Personally, I haven't tried either one yet, but both look promising.
- BrookeOttleyCommunity Member
I've recently secured a subscription to Microsoft Azure's text to speech service. After testing a variety of text-to-speech tools with Australian accents, this is the one we settled on. It has a huge variety of languages and accents, in masculine and feminine voices, and the pronunciation is impeccable. Even better than Google and Amazon's neural voices. I tested its pronunciation of some lengthy medications (currently working on some health-related eLearning videos) and a pharmacist on our team confirmed the TTS got it right, the first time. I've been using it pretty heavily for the last month, and it's only costing us a dollar so far!
You can use IPA and SSML to correct pronunciation, and can even upload a custom lexicon if there's particular words used throughout your transcripts that require correction. E.g. names of local towns, and in our case, Aboriginal nations. Emphasis can kind of be created by using the web-based TTS tool to increase the volume and speed/rate that particular words are spoken. However, for some reason volume changes can only be applied to entire sentences. Here is a screenshot of how I've used the TTS tool to create emphasis on the words "will not". I have then done some basic audio trimming and stitched the sentence together in Storyline.

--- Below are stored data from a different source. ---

(** What leaves the node, and the two moments of an approval. *)
Inductive NodeOut :=
| OServerConnection (ski : option string) (answer : Z)
| OApprovalIssued (sc : sc_ptr) (approval_id : Z)
| OTrustAccepted (sc : sc_ptr) (approval_id : Z)
| OApproveHandshake (sc : sc_ptr) (approval_id : Z)
| OAbortHandshake (sc : sc_ptr)
| OStop (sc : sc_ptr)
| ODelete (sc : sc_ptr)
| OConnected (ski : option string)
| ODisconnected (ski : option string)
| OShipStateUpdate (ski : option string) (state : SmeState)
| OShipIdUpdate (ski ship_id : option string)
| ORemoteServicesUpdate
| ONotifyMessageExchange.

(** [live]: the connections not yet deleted, each with its [remote_ski]. *)
Record Node := mkNode {
  sn : ShipNode;
  posting : list ShipNodeQueueMessage;
  live : gmap sc_ptr (option string);
  sched : list NodeEv;
  calls : nat;
  trace : list NodeOut;   (* newest first *)
}.

(** The answers of the code around the node, by number of the call. *)
Class NodeEnv := {
  env_create : nat → gset sc_ptr → option sc_ptr;       (* ShipConnectionCreate *)
  env_create_fresh n l sc : env_create n l = Some sc → sc ∉ l;
  env_start : nat → EebusError;                         (* SHIP_CONNECTION_START *)
  env_client_creator : nat → bool;                      (* WebsocketClientCreator... is not NULL *)
  env_waiting_allowed : nat → option string → bool;     (* IS_WAITING_FOR_TRUST_ALLOWED *)
  env_approve : nat → EebusError;                       (* what posting a decision returns *)
}.
Lemma wp_promote_loop n : ∀ i s, Inv s → (i + n ≤ length (conns s))%nat →
  wp (promote_loop n i) (λ _ s', Inv s' ∧ grow s s') s.
Proof.
  induction n as [|n IH]; intros i s Hs Hn; cbn [promote_loop]; [apply wp_ret; by split|].
  apply wp_bind, wp_sync; [done|]. intros s1 Hs1 Hrel1 _.
  pose proof (rel_length _ _ Hrel1) as Hlen1.
  assert (is_Some (conns s1 !! i)) as [nc Hi] by (apply lookup_lt_is_Some; lia).
  apply wp_bind. unfold get_nc, wp at 1. assert (Hi' := Hi). unfold conns in Hi'. rewrite Hi'.
  apply wp_bind, wp_gets.
  assert (∀ s', Inv s' → env_rel s1 s' →
    wp (promote_loop n (S i)) (λ _ s', Inv s' ∧ grow s s') s') as Hgo.
  { intros s' Hs' Hrel'. pose proof (rel_length _ _ Hrel') as Hlen'.
    eapply wp_mono; [|apply IH; [done|lia]]. intros _ s'' [? Hg]. split; [done|].
    unfold grow in *. lia. }
  destruct (connection nc) as [sc|] eqn:Hc; [|by apply wp_bind, wp_ret, Hgo].
  case_match; [|by apply wp_bind, wp_ret, Hgo].
  assert (owns s1 i sc) as Hown by (exists nc; done).
  apply wp_bind, wp_bind. set (f := λ nc, _).
  assert (∀ nc, tame nc (f nc)) as Hf by (unfold f; solve_tame).
  eapply wp_mono; [|by apply (keeps_upd_nc i f Hf s1)]. intros _ s2 [Hs2 Hrel2].
  apply wp_bind, wp_sync; [done|]. intros s3 Hs3 Hrel3 _.
  assert (env_rel s1 s3) as Hrel by by etransitivity.
  apply wp_bind. eapply wp_mono.
  2: { apply wp_ApproveWithToken; [done|]. eapply Inv_owned; [done|]. by eapply (rel_owned _ _ Hrel). }
  intros _ s4 [Hs4 Hrel4]. apply wp_ret, Hgo; [done|]. by etransitivity.
Qed.

Lemma keeps_PromoteFingerprint : keeps Inv grow ShipNodePromoteFingerprint.
Proof.
  unfold ShipNodePromoteFingerprint. apply keeps_bind; [apply _|apply keeps_grow, keeps_sync|].
  intros _ s Hs. apply wp_bind, wp_gets. by apply wp_promote_loop.
Qed.

(** ** Functions that may remove peers *)

Definition safe {A} (m : Prog Node A) : Prop := ∀ s, Inv s → wp m (λ _ s', Inv s') s.

Lemma safe_keeps {A} R (m : Prog Node A) : keeps Inv R m → safe m.
Proof. intros Hm s Hs. eapply wp_mono; [|by apply Hm]. by intros a s' [? _]. Qed.

Lemma find_owner_valid sc s (Q : option (nat * NodeConnection) → Node → Prop) :
  Q None s →
  (∀ i nc p, sc = Some p → conns s !! i = Some nc → connection nc = Some p → Q (Some (i, nc)) s) →
  wp (find_owner sc) Q s.
Proof.
  intros HN HS. unfold find_owner, rd. apply wp_gets. fold (conns s).
  destruct (FindWithShipConnection sc (conns s)) as [j|] eqn:Hf; [|exact HN]. simpl.
  apply FindWithShipConnection_Some in Hf as (nc & p & -> & Hj & Hc). rewrite Hj. simpl. eauto.
Qed.

Lemma inhand_unowned sc s : is_Some (live s !! sc) → unowned sc (conns s) → inhand sc s.
Proof. intros Hl Hu. split; [done|]. intros i (nc & Hi & Hc). by apply (Hu i nc). Qed.

(** Taking the connection from the peer at [i] and removing a peer. *)
Lemma wp_release_remove {B} i nc (f : NodeConnection → NodeConnection)
    (g : list NodeConnection → option nat) (rest : Prog Node B) (Q : B → Node → Prop) s :
  Inv s → conns s !! i = Some nc →
  (∀ nc, ski_key (f nc) = ski_key nc ∧ connection (f nc) = None ∧ pending_approval_id (f nc) = 0) →
  (∀ s', Inv s' → conns s' = Remove (g (alter f i (conns s))) (alter f i (conns s)) →
     sched s' = sched s → (∀ p, connection nc = Some p → inhand p s') → wp rest Q s') →
  wp (upd_nc i f ≫= λ _, upd_conns (λ l, Remove (g l) l) ≫= λ _, rest) Q s.
Proof.
  intros Hs Hi Hf HQ. apply wp_bind. unfold upd_nc.
  apply wp_upd_conns; [done|apply shrunk_alter; intros x; by right|]. intros s1 Hs1 Hc1 Hl1 Hsch1.
  apply wp_bind, wp_upd_conns; [done|apply shrunk_remove|]. intros s2 Hs2 Hc2 Hl2 Hsch2.
  apply HQ; [done|by rewrite Hc2, Hc1|congruence|]. intros p Hp. apply inhand_unowned.
  - rewrite Hl2, Hl1. eapply Inv_owned; [done|]. by exists nc.
  - rewrite Hc2. apply unowned_remove. rewrite Hc1. eapply unowned_release; [done..|apply Hf].
Qed.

Our eLearning participants really hate listening to American or British narrators, and they hate the fake, robotic sounding Australian Amazon Polly voice that's built into Storyline. Some have said they would rather mute the entire video and read the captions instead. Us non-American eLearning developers really need an integrated, high quality neural voice within Storyline. But until Articulate make this a priority, the Microsoft Azure voices are a great alternative
- ShawnAbsolamCommunity Member
It seems for English(US) that only Kevin, Ruth and Stephen are neural voices, the others seem to be using the standard profile.
Hello Shawn,
All the English(US) voices are neural voices in Update 80. By any chance were you updating a narration created in Update 79 or earlier? If so, try this, before you hit done, try making a change to the text (script), like putting an extra space at the end before hitting the Update button in the Insert Text-To-Speech dialog.
Please let me know how it goes,Best,
Michael Marcos
Customer Support Product Liaison
Articulate Global LLC- ShawnAbsolamCommunity Member
Hi, I was just comparing some audio created in an older course, using the same source text in Update 80.